Not to minimize anything, but this year has been….different. It’s the obvious stuff, and the murder hornets, and the fact that Keeping Up With the Kardashians is ending, and a lot of people are working from home for the first time ever. Along with great power (having virtually no commute and not having to wear real pants) comes great responsibility—like making sure you remember to feed yourself properly at meal times.
Working from home has absolutely flipped the traditional eight-hour day on its head. It’s nice in many ways, but it has also definitely complicated everyone’s relationship with food in one way or another. Kimberly Arnold, a nutrition and well-being coach, said that there are both positive and negative aspects of the new work norm.
“On the one hand, being home means you are eating less fast food and restaurant-style meals, which tend to be higher in calories, fat, and sodium. At home, there are also less options to choose from,” she said. “Food is constantly available at home. If you haven’t planned out your lunch, you are more likely to pick at different foods while you stand in front of the pantry or refrigerator trying to decide what to have.”
Because of the ever-changing chaos that is 2020, food can also be a source of comfort for some, so it’s important to recognize those behaviors before they become potentially problematic, Stephanie Mara Fox of the Institute for the Psychology of Eating explained.
“Food can be there when we’re bored, stressed out, uncertain, scared, nervous, and worried. Others have found they have more time to cook for themselves with not having to commute and drive around as much,” she said. “If an individual had a joyous and creative relationship with food before the pandemic began, this time may be a gift to deepen their relationship with their food. If an individual was already struggling in navigating their meals with ease, this time may feel additionally intense being stuck inside with food.”
To her point, many people found a new love for baking during the start of the pandemic—remember all the banana bread recipes and sourdough photos on your Instagram feed? But once the novelty of staying inside went away, people have struggled with creating a consistent schedule for eating meals (particularly lunch) when the work day involves sitting in front of a computer for hours. That’s why blocking off some time to eat and leaving your at-home workspace for meals is important for your eating habits and your mental well-being.
“I really recommend taking proper breaks while working from home to eat, rest, and exercise,” Serena Poon, a chef, nutritionist, and founder of Culinary Alchemy suggests. “Constant work can cause burnout and with it a whole host of health problems. I usually recommend establishing specific areas in your home for different activities.”
Although this may sound difficult, particularly if you live in a smaller or shared space, but it can be done with proper planning.
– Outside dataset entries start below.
(** *** The loop *)


(** The loop when no point it reaches is missing. *)
Lemma adjustLoop_normal (changes : Landmarks) (indices : list nat)
    (original : Landmarks) (console : list string) :
  NoDup indices ->
  (forall idx, In idx indices -> inside original changes idx = true ->
               at_index original idx <> None
               /\ at_index changes idx <> None) ->
  let run := adjustLoop changes indices original console in
  completion run = Normal
  /\ List.length (adjusted run) = List.length original
  /\ (forall i,
        ~ (In i indices /\ inside original changes i = true) ->
        nth_error (adjusted run) i = nth_error original i)
  /\ (forall i x y dx dy,
        In i indices -> at_index original i = Some (x, y) ->
        at_index changes i = Some (dx, dy) ->
        at_index (adjusted run) i = Some (x + dx, y + dy))
  /\ console_error run
     = (console
        ++ map missingLandmark
             (filter (fun idx => negb (inside original changes idx))
                indices))%list.
Proof.
  revert original console.
  induction indices as [ | idx indices IH]; intros original console Hnd Hok.
  - cbn. repeat split; try reflexivity.
    + intros i x y dx dy [].
    + rewrite app_nil_r. reflexivity.
  - inversion Hnd as [ | idx' l' Hnotin Hnd']; subst.
    cbn [adjustLoop].
    destruct (inside original changes idx) eqn:Hin.
    + destruct (Hok idx (or_introl eq_refl) Hin) as [Ho Hc].
      destruct (at_index original idx) as [[x y] | ] eqn:Hox;
        [ | congruence].
      destruct (at_index changes idx) as [[dx dy] | ] eqn:Hcx;
        [ | congruence].
      set (original' := setPoint original idx (x + dx, y + dy)).
      assert (Hlen : List.length original' = List.length original)
        by apply setPoint_length.
      assert (Hinside : forall j,
                 inside original' changes j = inside original changes j)
        by (intros j; unfold inside; rewrite Hlen; reflexivity).
      assert (Hother : forall j, j <> idx ->
                 at_index original' j = at_index original j).
      { intros j Hj. unfold at_index, original'.
        rewrite setPoint_other by exact Hj. reflexivity. }
      assert (Hidx : idx < List.length original).
      { apply at_index_inside in Hox. exact Hox. }
      destruct (IH original' console Hnd') as (H1 & H2 & H3 & H4 & H5).
      { intros j Hj Hjin. rewrite Hinside in Hjin.
        rewrite Hother by (intros ->; contradiction).
        apply Hok; [right; exact Hj | exact Hjin]. }
      split; [exact H1 | ]. split; [rewrite H2; exact Hlen | ].
      split; [ | split].
      * intros i Hi. rewrite H3.
        -- apply setPoint_other. intros ->. apply Hi.
           split; [left; reflexivity | exact Hin].
        -- intros [Hiin Hiinside]. apply Hi. rewrite Hinside in Hiinside.
           split; [right; exact Hiin | exact Hiinside].
      * intros i x0 y0 dx0 dy0 [<- | Hi] Hoi Hci.
        -- rewrite Hox in Hoi. rewrite Hcx in Hci.
           injection Hoi as <- <-. injection Hci as <- <-.
           apply at_index_nth_error. rewrite H3.
           ++ apply setPoint_same. exact Hidx.
           ++ intros [Hiin _]. contradiction.
        -- apply H4; [exact Hi | | exact Hci].
           rewrite Hother by (intros ->; contradiction). exact Hoi.
      * rewrite H5. cbn [filter]. rewrite Hin. cbn [negb].
        f_equal. f_equal. apply filter_ext. intros j.
        rewrite Hinside. reflexivity.
    + destruct (IH original (console ++ [missingLandmark idx])%list Hnd')
        as (H1 & H2 & H3 & H4 & H5).
      { intros j Hj Hjin. apply Hok; [right; exact Hj | exact Hjin]. }
      split; [exact H1 | ]. split; [exact H2 | ]. split; [ | split].
      * intros i Hi. apply H3. intros [Hiin Hiinside]. apply Hi.
        split; [right; exact Hiin | exact Hiinside].
      * intros i x y dx dy [<- | Hi] Hoi Hci.
        -- apply at_index_inside in Hoi. apply at_index_inside in Hci.
           unfold inside in Hin.
           apply andb_false_iff in Hin as [Hin | Hin];
             apply Nat.ltb_ge in Hin; lia.
        -- apply H4; assumption.
      * rewrite H5. cbn [filter]. rewrite Hin. cbn [negb map].
        rewrite <- app_assoc. reflexivity.
Qed.

Lemma add_zero (x : number) : x <> neg_zero -> x + 0 = x.
Proof.
  intros Hx. apply Prim2SF_inj. rewrite FloatAxioms.add_spec, Prim2SF_0.
  destruct (Prim2SF x) as [s | s | | s m e] eqn:Hsx; try reflexivity.
  destruct s; [ | reflexivity].
  exfalso. apply Hx. apply Prim2SF_inj. rewrite Hsx. reflexivity.
Qed.

Lemma in_indices (i : nat) : In i landmarkIndices <-> i < 6.
Proof. rewrite landmarkIndices_seq, in_seq. lia. Qed.





(** X22: Changes that are all zero give back the same landmarks, provided
    that no coordinate is the negative zero (which the addition of 0
    turns into the positive zero): the practice pose of the test
    [testPerfectPoses] is the reference pose. *)
Theorem adjustLandmarks_zero_changes (original changes : Landmarks) :
  (forall idx, idx < 6 -> inside original changes idx = true ->
               at_index original idx <> None
               /\ at_index changes idx = Some (0, 0)) ->
  (forall i x y, i < 6 -> at_index original i = Some (x, y) ->
                 x <> neg_zero /\ y <> neg_zero) ->
  adjusted (adjustLandmarks original changes) = original
  /\ completion (adjustLandmarks original changes) = Normal.
Proof.
  intros Hok Hzero.
  destruct (@adjustLoop_normal changes landmarkIndices original []
              ltac:(rewrite landmarkIndices_seq; apply seq_NoDup))
    as (H1 & H2 & H3 & H4 & H5).
  { intros idx Hidx Hinside. apply in_indices in Hidx.
    destruct (Hok idx Hidx Hinside) as [Ho Hc].
    split; [exact Ho | rewrite Hc; discriminate]. }
  fold (adjustLandmarks original changes) in H1, H2, H3, H4, H5.
  split; [ | exact H1].
  apply nth_error_ext. intros i.
  destruct (Nat.lt_ge_cases i 6) as [Hi | Hi].
  - destruct (inside original changes i) eqn:Hinside.
    + destruct (Hok i Hi Hinside) as [Ho Hc].
      destruct (at_index original i) as [[x y] | ] eqn:Hox;
        [ | congruence].
      pose proof (H4 i x y 0 0 (proj2 (in_indices i) Hi) Hox Hc) as Hnew.
      destruct (Hzero i x y Hi Hox) as [Hx Hy].
      rewrite (add_zero Hx), (add_zero Hy) in Hnew.
      apply at_index_nth_error in Hnew, Hox. rewrite Hox. exact Hnew.
    + apply H3. intros [_ Hinside']. congruence.
  - apply H3. intros [Hin _]. apply in_indices in Hin. lia.
Qed.

Section MissingJoint.
Import Spec.
Variable Math_atan2 : number -> number -> number.

(** X23: A joint that the practice snapshot lacks stays missing through the
    three steps: [adjustLandmarks] does not create it, each connection
    that ends at it gets the angle [NaN], and the delta of that
    connection is [NaN] whatever the reference angle is. *)
Theorem missing_joint_stays_undefined
    (original changes : Landmarks) (reference : FrameData)
    (practiceId : string) (practiceNumber : number)
    (i : nat) (start end_ : PoseLandmark) (r : number) :
  (forall idx, idx < 6 -> inside original changes idx = true ->
               at_index original idx <> None
               /\ at_index changes idx <> None) ->
  nth_error LIMB_CONNECTIONS i = Some (start, end_) ->
  at_index original (index start) = None
  \/ at_index original (index end_) = None ->
  nth_error (angles reference) i = Some r ->
  let practiceLandmarks := adjusted (adjustLandmarks original changes) in
  let practice :=
    {| id := practiceId; landmarks := practiceLandmarks;
       angles := calculateLimbAngles Math_atan2 practiceLandmarks;
       frameNumber := practiceNumber |} in
  completion (adjustLandmarks original changes) = Normal
  /\ nth_error (angles practice) i = Some NaN
  /\ nth_error (computeAngleDifference reference practice) i = Some NaN.
Proof.
  intros Hok Hi Hmissing Hr practiceLandmarks practice.
  destruct (@adjustLoop_normal changes landmarkIndices original []
              ltac:(rewrite landmarkIndices_seq; apply seq_NoDup))
    as (H1 & H2 & H3 & H4 & H5).
  { intros idx Hidx. apply Hok, in_indices, Hidx. }
  fold (adjustLandmarks original changes) in H1, H2, H3, H4, H5.
  assert (Hstill : forall p : PoseLandmark,
             at_index original (index p) = None ->
             at_index practiceLandmarks (index p) = None).
  { intros p Hp. unfold practiceLandmarks, at_index. rewrite H3.
    - exact Hp.
    - intros [Hin Hinside].
      destruct (Hok (index p) (index_below_6 p) Hinside) as [Ho _].
      contradiction. }
  assert (Hangle : nth_error (angles practice) i = Some NaN).
  { cbn [angles practice]. rewrite calculateLimbAngles_map.
    rewrite (map_nth_error _ _ _ Hi). f_equal.
    apply limbAngle_missing.
    destruct Hmissing as [H | H]; [left | right]; apply Hstill, H. }
  split; [exact H1 | ]. split; [exact Hangle | ].
  rewrite (computeAngleDifference_nth reference practice i Hr), Hangle.
  apply f_equal. apply NaN_unique, sub_NaN. left. reflexivity.
Qed.
(** * Foreign-field arithmetic gadgets (src/lib/fetch.ts, from line 386 on)

    A shallow embedding of the foreign-field gadget: the limb codec
    ([split], [combine]), the addition chain ([singleAdd], [sum]), the
    multiplication core ([multiplyNoRangeCheck], [multiply]), division and
    inversion ([divide], [inverse]), the less-than assertion and the
    deferred chain class [Sum].

    JavaScript [bigint] values are [Z]; [<<], [>>] and [&] are
    [Z.shiftl], [Z.shiftr] and [Z.land] (arithmetic shift and
    two's-complement masking on unbounded integers, as for [bigint]);
    [/] and [%] truncate towards zero ([Z.quot], [Z.rem]) and throw a
    RangeError on a zero divisor.

    The embedding follows one run of the gadget in which witnesses are
    computed: a circuit variable carries the value the prover assigns to it. *)

From Stdlib Require Import ZArith String List Bool Lia Znumtheory.
From Stdlib Require Import DecimalString.
Import ListNotations.
Local Open Scope Z_scope.

Set Implicit Arguments.

(** ** Configuration *)

(** The limb width [l] of range-check.js and the order of the native field
    of field.js are constants of files that are not among the sources; they
    are parameters of the development. *)
Class Params : Type := { l : Z; nativeModulus : Z }.
(** C6, as the code has it.  For an event whose id has no entry in [byId]
    and is not a name of [Object.prototype], register-call appends the id
    to [order] and maps it in [byId] to the event as dispatched, every
    field untouched; the stored status is [running] when the dispatched
    event carries [running]. *)
Theorem register_call_fresh (now : Z) (s : EventState) (event : ToolEvent) :
  byId s !! id event = None →
  id event ∉ prototypeMembers →
  let s' := eventReducer now s (RegisterCall event) in
  order s' = order s ++ [id event] ∧
  byId s' !! id event = Some (Registered event) ∧
  (status event = running → statusOf <$> byId s' !! id event = Some running).
Proof.
  intros Hfresh Hplain. cbn.
  rewrite (proj2 (Shape.member_Missing _ _)) by done. cbn.
  rewrite lookup_insert_eq.
  split; [done|]. split; [done|]. by intros <-.
Qed.

Lemma sample_id_plain : "t9" ∉ prototypeMembers.
Proof.
  unfold prototypeMembers. rewrite !not_elem_of_cons.
  repeat split; try done. apply not_elem_of_nil.
Qed.

Lemma register_call_fresh_witness :
  let event := sampleEvent "t9" running in
  let s' := eventReducer 40 sampleState (RegisterCall event) in
  order s' = ["t1"; "t2"; "t9"] ∧
  byId s' !! "t9" = Some (Registered event) ∧
  (status event = running → statusOf <$> byId s' !! "t9" = Some running).
Proof.
  destruct (register_call_fresh 40 sampleState (sampleEvent "t9" running)
              eq_refl sample_id_plain)
    as (Horder & Hevent & Hstatus).
  split; [exact Horder|]. split; [exact Hevent|]. intros _. exact (Hstatus eq_refl).
Defined.

(** C6, as stated, fails: the reducer stores the status the event carries. *)
Lemma register_call_status_counterexample :
  let event := sampleEvent "t1" success in
  let s' := eventReducer 10 initialEventState (RegisterCall event) in
  byId initialEventState !! id event = None ∧
  order s' = ["t1"] ∧
  statusOf <$> byId s' !! "t1" = Some success ∧
  statusOf <$> byId s' !! "t1" ≠ Some running.
Proof. by repeat split. Qed.

(** A register-call whose id has a slot, or names an inherited member,
    returns its state. *)
Lemma register_call_found now s event :
  member (byId s) (id event) ≠ Missing → eventReducer now s (RegisterCall event) = s.
Proof. intros H. cbn. by destruct (member (byId s) (id event)). Qed.
Lemma getAccesses_ok currentTick key t :
  wf t -> quiescent t ->
  exists features,
    getAccesses currentTick key t = Ok (features, rotate currentTick t) /\
    Z.of_nat (length features) = numBuckets (config_ t) /\
    forall k : nat, Z.of_nat k < numBuckets (config_ t) ->
      features !! k =
      bucketEstimate (rotate currentTick t)
        (ringIndex (mostRecentAccessedBucket_ (rotate currentTick t)) (Z.of_nat k)
           (rotate currentTick t))
        (hashOf key).
Proof.
  intros Hwf Hq.
  pose proof (wf_rotate currentTick t Hwf) as Hwf'.
  pose proof (quiescent_rotate currentTick t Hq) as Hq'.
  pose proof Hwf' as [Hn Hd Hmr Hl Hic Hc Htk].
  unfold getAccesses. unfold_monad.
  rewrite updateMostRecentAccessedBucket_ok by done.
  destruct (getAccesses_loop_ok (hashOf key)
              (mostRecentAccessedBucket_ (rotate currentTick t)) _ Hwf' Hq'
              (Z.to_nat (numBuckets (config_ (rotate currentTick t)))) 0
              (replicate (Z.to_nat (numBuckets (config_ (rotate currentTick t)))) 0))
    as (features & Hrun & Hlen & _ & Hpos); [lia | lia | rewrite length_replicate; lia |].
  exists features. rewrite Hrun. rewrite <- (config_rotate currentTick t).
  repeat split; [done |]. intros k Hk. apply Hpos. lia.
Qed.
(** X24. When the upload is on disk and [unlinkSync] throws, the main
    handler sends no response at all once validation is passed: the error
    of [unlinkSync] escapes from the [catch] block and the upload stays on
    disk.  [unlinkSync] is called twice when the pipeline had succeeded
    (once in the [try] block, once in the [catch] block) and once when
    the AI call or the pipeline had failed. *)
Theorem unlink_failure_escapes :
  forall (w : world) (req : request) (path jr e : jsstring),
    file req = Some path ->
    jobRequirements req = Some jr -> jr <> [] ->
    file_present w = true ->
    unlink_answer w = Throw e ->
    let o := optimize_resume w req in
    reply o = None /\ escaped o = Some e /\ file_left o = true
    /\ (forall text pdfBuffer,
          ai w = Ok text -> fst (pipeline w text) = Ok pdfBuffer ->
          unlinks o = 2%nat)
    /\ (forall m, ai w = Throw m -> unlinks o = 1%nat)
    /\ (forall text m,
          ai w = Ok text -> fst (pipeline w text) = Throw m ->
          unlinks o = 1%nat).
Proof.
  intros w req path jr e Hf Hj Hne Hp Hu. cbv zeta.
  rewrite (optimize_validated w req path jr Hf Hj Hne).
  assert (Hc : forall m called calls n,
             let o := optimize_catch w m called calls n in
             reply o = None /\ escaped o = Some e /\ file_left o = true
             /\ unlinks o = S n).
  { intros m called calls n. unfold optimize_catch. rewrite Hp, Hu.
    repeat split. }
  destruct (ai w) as [text|m0]; unfold getGeminiSuggestionsWithPDF;
    cbv beta iota.
  - destruct (pipeline w text) as [[buf|m] calls] eqn:Epipe.
    + rewrite Hp, Hu. destruct (Hc e true calls 1%nat) as (H1 & H2 & H3 & H4).
      refine (conj H1 (conj H2 (conj H3 (conj _ (conj _ _))))).
      * intros t b _ _. exact H4.
      * intros m H. discriminate H.
      * intros t m H Hm. inversion H; subst t.
        rewrite Epipe in Hm. discriminate Hm.
    + destruct (Hc m true calls O) as (H1 & H2 & H3 & H4).
      refine (conj H1 (conj H2 (conj H3 (conj _ (conj _ _))))).
      * intros t b H Hb. inversion H; subst t.
        rewrite Epipe in Hb. discriminate Hb.
      * intros m1 H. discriminate H.
      * intros t m1 _ _. exact H4.
  - destruct (Hc (lit "Failed to get AI suggestions: " ++ m0) true [] O)
      as (H1 & H2 & H3 & H4).
    refine (conj H1 (conj H2 (conj H3 (conj _ (conj _ _))))).
    + intros t b H. discriminate H.
    + intros m _. exact H4.
    + intros t m H. discriminate H.
Qed.
(** X2.  The middleware on the header text: without a header, or with a
    header that has no space, the request is refused; with a header of the
    form [scheme token] (or [scheme token more...]) the credential is the
    second word whatever the scheme word is, so that the outcome is the
    verification of that token alone. *)
Theorem X2_auth_header_second_word (jwt_decode : string -> option Token)
  (env : Env) :
  auth_header jwt_decode env None = None
  /\ (forall header, contains_char " " header = false ->
                     auth_header jwt_decode env (Some header) = None)
  /\ (forall scheme text,
         contains_char " " scheme = false -> contains_char " " text = false ->
         auth_header jwt_decode env (Some (scheme ++ " " ++ text)%string)
         = match jwt_decode text with
           | Some token => jwt_verify token RANDOM_TOKEN_SECRET (Date_now env)
           | None => None
           end)
  /\ (forall scheme text more,
         contains_char " " scheme = false -> contains_char " " text = false ->
         auth_header jwt_decode env
           (Some (scheme ++ " " ++ text ++ " " ++ more)%string)
         = auth_header jwt_decode env (Some ("Bearer " ++ text)%string)).
Proof.
  split; [reflexivity|]. split; [|split].
  - intros header H. unfold auth_header, split_1.
    now rewrite (index_none " " "" header H).
  - intros scheme text Hs Ht. unfold auth_header.
    rewrite (split_1_word " " scheme text Hs Ht).
    destruct (jwt_decode text); reflexivity.
  - intros scheme text more Hs Ht. unfold auth_header.
    rewrite (split_1_second_word " " scheme text more Hs Ht).
    change ("Bearer " ++ text)%string with ("Bearer" ++ " " ++ text)%string.
    rewrite (split_1_word " " "Bearer" text eq_refl Ht). reflexivity.
Qed.
Lemma derive_lastName_after_space p :
  derive_lastName p =
    match displayName p with
    | Some d => after_space d
    | None => ""
    end.
Proof.
  unfold derive_lastName. destruct (displayName p) as [d|]; [|reflexivity].
  rewrite rest_split_space. unfold JS.or_lit.
  destruct (String.eqb (after_space d) "") eqn:E; [|reflexivity].
  apply String.eqb_eq in E. congruence.
Qed.

(** C9, as the code has it.  [name] is the display name unless it is absent
    or empty, else the login unless it is absent or empty, else User.
    [firstName] is the text of the display name before its first space
    character, and User when the display name is absent or that text is
    empty.  [lastName] is the text after the first space character, and the
    empty string when there is none.  Ada Lovelace gives Ada and Lovelace;
    no display name and login ada99 give the name ada99 and the first name
    User. *)
Theorem name_rules :
  (forall p : Profile,
      derive_name p =
        match displayName p, login p with
        | Some d, Some l =>
            if String.eqb d "" then if String.eqb l "" then "User" else l
            else d
        | Some d, None => if String.eqb d "" then "User" else d
        | None, Some l => if String.eqb l "" then "User" else l
        | None, None => "User"
        end
      /\ derive_firstName p =
           match displayName p with
           | Some d =>
               if String.eqb (before_space d) "" then "User"
               else before_space d
           | None => "User"
           end
      /\ derive_lastName p =
           match displayName p with
           | Some d => after_space d
           | None => ""
           end)
  /\ (forall p : Profile, displayName p = Some "Ada Lovelace" ->
        derive_firstName p = "Ada" /\ derive_lastName p = "Lovelace")
  /\ (forall p : Profile, displayName p = None -> login p = Some "ada99" ->
        derive_name p = "ada99" /\ derive_firstName p = "User").
Proof.
  split; [|split].
  - intros p. repeat split.
    + unfold derive_name, JS.or, JS.or_lit, JS.truthy.
      destruct (displayName p) as [d|], (login p) as [l|]; simpl;
        try destruct (String.eqb d "") eqn:Ed; simpl;
        try destruct (String.eqb l "") eqn:El; simpl;
        rewrite ?Ed, ?El; reflexivity.
    + apply derive_firstName_before_space.
    + apply derive_lastName_after_space.
  - intros p Hd. unfold derive_firstName, derive_lastName. rewrite Hd.
    split; reflexivity.
  - intros p Hd Hl. unfold derive_name, derive_firstName. rewrite Hd, Hl.
    split; reflexivity.
Qed.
Take the time to assign one area of your room for working and a totally different zone for meals. This helps your brain differentiate what it should be doing in a specific space, Poon explains.
The same thought process should go for kids, too, especially if you’re working from home while your children going to school virtually. Alisha Grogan of Your Kid’s Table is a licensed pediatric occupational therapist that helps parents make mealtime more enjoyable for children, particularly picky eaters. Just as you should step away from your computer and work space to eat, your kids should be encouraged to do the same to avoid over-eating and stimulate in-person socialization.
“When we, or our kids, eat in front of a screen, it’s almost impossible to eat mindfully. Meaning we aren’t paying attention to how much and what we’re eating. We eat faster and don’t chew our food as well, which can cause indigestion and acid reflux. When the food is gone, we wonder where it went because we were eating on autopilot,” Grogan said.
This sort of “autopilot” eating can make people more likely to go back for more food when they aren’t actually hungry. To be proactive about this, you can set boundaries for yourself and your kids that make mealtime totally screen-free for 20 to 30 minutes. Coming together at a central table to eat is also good for establishing a routine and making good choices.
For an easy-to-follow guide to the new normal (ugh, I know!) WFH lunch, refer to these steps compiled from our experts:
- Set aside time for your lunch time, between 15 to 30 minutes is ideal.
- Choose balanced meals that will prevent the “post lunch slump” like lean protein, fresh fruits and veggies, Greek yogurt, seeds, and whole grains.
- Listen to your body, meaning eat when you feel hungry and stop when you feel full.
- If you have children at home, make sure they are setting aside time for their meals as well…you can always prepare meals in a lunchbox the night before if that’s best for your lifestyle.
- Make mealtimes totally screen-free to avoid overeating, burnout, and to give yourself a break from work.
- Be conscious of your posture when eating, as slouching in front of a computer or phone can lead to bloating or digestive discomfort.
Above all it’s necessary that we all remember that every person’s relationship with food is different and requires individual care. Given the state of our current world and its ability to change overnight, don’t be too hard on yourself if your typical eating habits have changed, too. As Poon said: “This has been a stressful time full of uncertainty, change, loss, and more. Please be kind to yourself about any new eating habits. Self judgement or degradation will only make you feel worse.”